Personal information
- Full name: Peter Aird, Jr.
- Date of birth: 29 August 1921
- Place of birth: Glencraig, Scotland
- Date of death: 6 December 2000 (aged 79)
- Place of death: Glenrothes, Scotland
- Position: Central defender

Senior career*
- Years: Team / Apps / (Gls)
- Bowhill Rovers
- Lochee Harp
- 1946–1951: Hibernian / 44 / (0)
- 1951–1954: East Fife / 31 / (0)
- Llanelli
- Total:  / 75 / (0)

= Peter Aird =

Scottish footballer (1921–2000)

Peter Aird, Jr. (29 August 1921 – 6 December 2000) was a Scottish professional footballer, who played in the Scottish Football League for Hibernian and East Fife.

==Biography==
Aird was born into a coal-mining community of Glencraig, Fife. His family had come from Ayrshire to work in the mines. His father, also named Peter Aird, served as a corporal in the Gordon Highlanders during the First World War, and played for local side Glencraig Rovers with future professionals Mick Gilhooley and Bob Rowan.

In 1927, Peter Aird, Sr. was among 20 miners convicted of mobbing and rioting during a strike at the Glencraig Colliery. The miners were convicted assaulting police officers and other miners returning to work and causing significant damage to the colliery equipment and buildings. According to a local historian, Peter Aird was not involved in the violence but—as he was a member of the Communist Party of Great Britain—was singled out to serve as an example. He served nine months in jail and was blacklisted after his release, forcing the family to move to Bowhill near Cardenden.

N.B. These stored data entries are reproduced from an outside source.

(** The three ways the body of the inner loop ends, by what the hook does. *)
Lemma attempt_cases n s :
  exists r c' w' tr',
    _start (self s) (world s) = (r, c', w') /\
    trace (snd (_start_loop_inner_body n s)) = trace s ++ EvCall H_start :: tr' /\
    self (snd (_start_loop_inner_body n s)) = c' /\
    match r with
    | Some e =>
        if is_Exception e
        then fst (_start_loop_inner_body n s) = Ret (n + 1)
        else fst (_start_loop_inner_body n s) = Raise e
    | None => fst (_start_loop_inner_body n s) = Ret (n + 1)
    end.
Proof.
  destruct s as [c w tr]. cbn [self world trace].
  destruct (_start c w) as [[[e |] c'] w'] eqn:Hh.
  - destruct (is_Exception e) eqn:He.
    + rewrite (attempt_raising _ _ _ _ _ _ _ Hh He).
      exists (Some e), c', w',
        ([EvLog WARN (Traceback e); EvSleep 2]
         ++ tenth_attempt_line (get_log_details c' w') (name c') (n + 1)).
      rewrite He. cbn [fst snd self trace].
      rewrite <- !app_assoc. cbn [app]. repeat split.
    + rewrite (attempt_interrupted _ _ _ _ _ _ _ Hh He).
      exists (Some e), c', w', []. rewrite He. repeat split.
  - rewrite (attempt_returning _ _ _ _ _ _ Hh).
    exists None, c', w',
      (tenth_attempt_line (get_log_details c' w') (name c') (n + 1)).
    cbn [fst snd self trace].
    rewrite <- !app_assoc. cbn [app]. repeat split.
Qed.

Lemma inner_extends fuel :
  forall n s, exists tr', trace (snd (_start_loop_inner fuel n s)) = trace s ++ tr'.
Proof.
  induction fuel as [| fuel IH]; intros n s.
  - exists []. cbn. rewrite app_nil_r. reflexivity.
  - rewrite inner_unfold.
    destruct (is_connected (self s)).
    + exists []. cbn. rewrite app_nil_r. reflexivity.
    + destruct (attempt_cases n s) as (r & c' & w' & tr' & _ & Htr & _ & _).
      destruct (_start_loop_inner_body n s) as [[n' | e | why] s']; cbn [snd] in *.
      * destruct (IH n' s') as (tr'' & Htr'').
        rewrite Htr'', Htr, <- app_assoc. eauto.
      * rewrite Htr. eauto.
      * rewrite Htr. eauto.
Qed.

(** An unconnected connector that enters the inner loop enters the connect
    hook. *)
Lemma inner_first_call fuel n s :
  is_connected (self s) = false ->
  exists tr',
    trace (snd (_start_loop_inner (S fuel) n s)) = trace s ++ EvCall H_start :: tr'.
Proof.
  intros Hc. rewrite inner_unfold, Hc.
  destruct (attempt_cases n s) as (r & c' & w' & tr' & _ & Htr & _ & _).
  destruct (_start_loop_inner_body n s) as [[n' | e | why] s']; cbn [snd] in *.
  - destruct (inner_extends fuel n' s') as (tr'' & Htr'').
    rewrite Htr'', Htr, <- app_assoc. cbn [app]. eauto.
  - rewrite Htr. eauto.
  - rewrite Htr. eauto.
Qed.

Lemma outer_extends fuel :
  forall n s, exists tr', trace (snd (_start_loop_outer fuel n s)) = trace s ++ tr'.
Proof.
  induction fuel as [| fuel IH]; intros n s.
  - exists []. cbn. rewrite app_nil_r. reflexivity.
  - rewrite outer_unfold.
    destruct (keep_connecting (self s)).
    + destruct (inner_extends fuel n s) as (tr' & Htr).
      destruct (_start_loop_inner fuel n s) as [[n' | e | why] s']; cbn [snd] in *.
      * destruct (IH n' (mkstate (set_keep_connecting false (self s')) (world s')
                           (trace s'))) as (tr'' & Htr'').
        rewrite Htr''. cbn [trace]. rewrite Htr, <- app_assoc. eauto.
      * eauto.
      * eauto.
    + exists []. cbn. rewrite app_nil_r. reflexivity.
Qed.

Lemma outer_first_call fuel n s :
  keep_connecting (self s) = true ->
  is_connected (self s) = false ->
  exists tr',
    trace (snd (_start_loop_outer (S (S fuel)) n s)) = trace s ++ EvCall H_start :: tr'.
Proof.
  intros Hk Hc. rewrite outer_unfold, Hk.
  destruct (inner_first_call fuel n s Hc) as (tr' & Htr).
  destruct (_start_loop_inner (S fuel) n s) as [[n' | e | why] s']; cbn [snd] in *.
  - destruct (outer_extends (S fuel) n'
                (mkstate (set_keep_connecting false (self s')) (world s') (trace s')))
      as (tr'' & Htr'').
    rewrite Htr''. cbn [trace]. rewrite Htr, <- app_assoc. cbn [app]. eauto.
  - eauto.
  - eauto.
Qed.

(** The inner loop lets nothing out that [except Exception] catches, and
    what it lets out was raised by the connect hook. *)
Lemma inner_raises fuel :
  forall n s e,
    fst (_start_loop_inner fuel n s) = Raise e ->
    is_Exception e = false /\ exists c w, fst (fst (_start c w)) = Some e.
Proof.
  induction fuel as [| fuel IH]; intros n s e.
  - cbn. discriminate.
  - rewrite inner_unfold.
    destruct (is_connected (self s)); [cbn; discriminate |].
    destruct (attempt_cases n s) as (r & c' & w' & tr' & Hh & _ & _ & Hr).
    destruct (_start_loop_inner_body n s) as [[n' | e' | why] s']; cbn [fst] in *.
    + apply IH.
    + intros [= ->].
      destruct r as [e0 |]; [| discriminate].
      destruct (is_Exception e0) eqn:He0; [discriminate |].
      injection Hr as ->. split; [assumption |].
      exists (self s), (world s). rewrite Hh. reflexivity.
    + discriminate.
Qed.

Lemma outer_raises fuel :
  forall n s e,
    fst (_start_loop_outer fuel n s) = Raise e ->
    is_Exception e = false /\ exists c w, fst (fst (_start c w)) = Some e.
Proof.
  induction fuel as [| fuel IH]; intros n s e.
  - cbn. discriminate.
  - rewrite outer_unfold.
    destruct (keep_connecting (self s)); [| cbn; discriminate].
    pose proof (inner_raises fuel n s) as Hin.
    destruct (_start_loop_inner fuel n s) as [[n' | e' | why] s']; cbn [fst] in *.
    + apply IH.
    + intros [= ->]. apply Hin. reflexivity.
    + discriminate.
Qed.

(** When the outer loop returns, [keep_connecting] is false. *)
Lemma outer_returns fuel :
  forall n s,
    fst (_start_loop_outer fuel n s) = Ret tt ->
    keep_connecting (self (snd (_start_loop_outer fuel n s))) = false.
Proof.
  induction fuel as [| fuel IH]; intros n s.
  - cbn. discriminate.
  - rewrite outer_unfold.
    destruct (keep_connecting (self s)) eqn:Hk; [| intros _; exact Hk].
    destruct (_start_loop_inner fuel n s) as [[n' | e' | why] s']; cbn [fst].
    + apply IH.
    + discriminate.
    + discriminate.
Qed.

At age 14, Peter Aird, Jr. left school to work at the Bowhill Colliery, just a few years after the Bowhill mining disaster. Inspired by his elder brother Willie Aird — a centre-forward for Greenock Morton and Queen of the South — Peter was able to escape the dangers of the mines through football. Aird first played at the junior level for the Bowhill Rovers in Cardenden.

In 1943, Hibernian manager Willie McCartney first noticed Aird and took him to Edinburgh, where he played for the club from until 1951. He then spent two years at East Fife before he wrapped up his footballing career in Wales.

Aird later worked as a manager for a textile factory in Dundee and also in the dockyard at Rosyth.

Aird died in 2000 and was survived by his wife of 53 years, Marion Gray Aird, and their five children. His ashes were scattered on the pitch at Easter Road, where he and his wife had celebrated their golden anniversary in 1997 with a special floodlit party.